Take from the data every line in which the word "string" is found.

(MATERIAL FOR THIS EXERCISE)

Definition capability_code_name (code : Capability.t) : string :=
  match code with
  | Capability.Print => "print" | Capability.Laminate => "laminate" | Capability.Cut => "cut"
  | Capability.Package => "package" | Capability.Glue => "glue"
  | Capability.Tooling => "tooling" | Capability.VirtualTask => "virtual_task"
  | Capability.Training => "training"
  end.

Module ExecutionOperation.
Inductive t := Print | Laminate | Cut | Package | Glue.
End ExecutionOperation.
#[global] Instance ExecutionOperation_eq_dec : EqDecision ExecutionOperation.t.
Proof. solve_decision. Defined.

Module ProcessTechnology.
Inductive t :=
  | Rotogravure | Flexographic | AdhesiveLamination | ExtrusionLamination | Slitting | BagMaking
  | ColdGlue.
End ProcessTechnology.
#[global] Instance ProcessTechnology_eq_dec : EqDecision ProcessTechnology.t.
Proof. solve_decision. Defined.

Inductive LifecycleState := LifecycleActive | LifecycleRetired.

(** What a machine needs before it starts (crates/mini_rs_apparatus_contract,
    isa95/model.rs). *)
Record MaterialRequirementSet := {
  requirement_id : string;
  requirement_item_group_ids : list string;
  minimum_required_count : Z;
}.

Inductive MaterialExecutionPolicy :=
  | NotRequired (item_group_ids : list string)
  | AllRequired (item_group_ids : list string)
  | RequirementSets (sets : list MaterialRequirementSet).
Lemma add_stage_spec map l s t t' :
  table_spec map l t → add_stage map s t = Some t' → table_spec map (l ++ [s]) t'.
Proof.
  intros [Hk Hs Hne Hn Hc]. unfold add_stage.
  destruct (find_trimmed map (trim (stage_node_id s))) as [n|] eqn:Hf; simpl; [|done].
  intros [= <-]. pose proof (find_trimmed_id _ _ _ Hf) as Hid.
  assert (operation_of_stage map s = Some (operation_of_node n)) as Hop
    by (unfold operation_of_stage, operation_of_id; by rewrite Hf).
  split; simpl.
  - intros s' [?| ->%list_elem_of_singleton]%elem_of_app; [by apply Hk|]. by rewrite Hop.
  - intros op. rewrite filterb_snoc. unfold of_operation at 2.
    change (operation_of_id map (stage_node_id s)) with (operation_of_stage map s). rewrite Hop.
    destruct (decide (operation_of_node n = op)) as [<-|Hneq].
    + rewrite lookup_insert_eq, bool_decide_true by done. simpl. by rewrite Hs.
    + rewrite lookup_insert_ne, bool_decide_false by congruence. by rewrite app_nil_r, Hs.
  - intros op. destruct (decide (operation_of_node n = op)) as [<-|Hneq].
    + rewrite lookup_insert_eq. intros [= H]. by destruct (default [] _).
    + by rewrite lookup_insert_ne.
  - intros id op. rewrite Hid. destruct (decide (trim (stage_node_id s) = id)) as [<-|Hneq].
    + rewrite lookup_insert_eq. split.
      * intros [= <-]. exists s. set_solver.
      * intros (s' & _ & Heq & Ho). unfold operation_of_stage in *.
        rewrite <-operation_trim, Heq, operation_trim in Ho. congruence.
    + rewrite lookup_insert_ne by done. rewrite Hn. set_solver.
  - intros a. rewrite filterb_snoc, length_app. unfold runs_at at 2.
    destruct (stage_apparatus_or_default s =s a) eqn:E; breflect.
    + subst a. rewrite lookup_insert_eq. simpl. rewrite Hc. lia.
    + rewrite lookup_insert_ne by done. rewrite Hc. simpl. lia.
Qed.
(** The stage statuses computed through a projection are those of the
    uncached functions, whatever the projection was asked before, although the
    cached path skips the routes of processed rolls. *)
Theorem work_snapshot_ignores_caches map requests sessions batches opening states events :
  (work_snapshot sessions batches opening states events
     (serve_all requests (projection_new map)).1).2 =
  stage_work_statuses map sessions (work_inputs map batches opening) states events.
Proof.
  destruct (serve_all_ok requests _ (new_inv map)) as (_ & Hm & Hi). simpl in Hm.
  set (p := (serve_all requests (projection_new map)).1) in *. clearbody p.
  unfold work_snapshot, stage_work_statuses, work_inputs, work_inputs_projected.
  rewrite !vbind_eq. cbn [mret view_ret fst snd].
  destruct (batch_inputs_agree batches [] [] p (projection_reference map) Hi (reference_inv map) Hm)
    as (Hs & Hmp & Hip); [constructor|].
  erewrite table_inputs; [apply transparent_statuses; [done|apply reference_inv|by rewrite Hmp]|].
  apply same_inputs_filter, Forall2_app; [exact Hs|].
  apply Forall_Forall2_diag, Forall_forall. intros i _. by split.
Qed.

(End MATERIAL FOR THIS EXERCISE)

ANSWER SECTION =
Definition capability_code_name (code : Capability.t) : string :=
  requirement_id : string;
  requirement_item_group_ids : list string;
  | NotRequired (item_group_ids : list string)
  | AllRequired (item_group_ids : list string)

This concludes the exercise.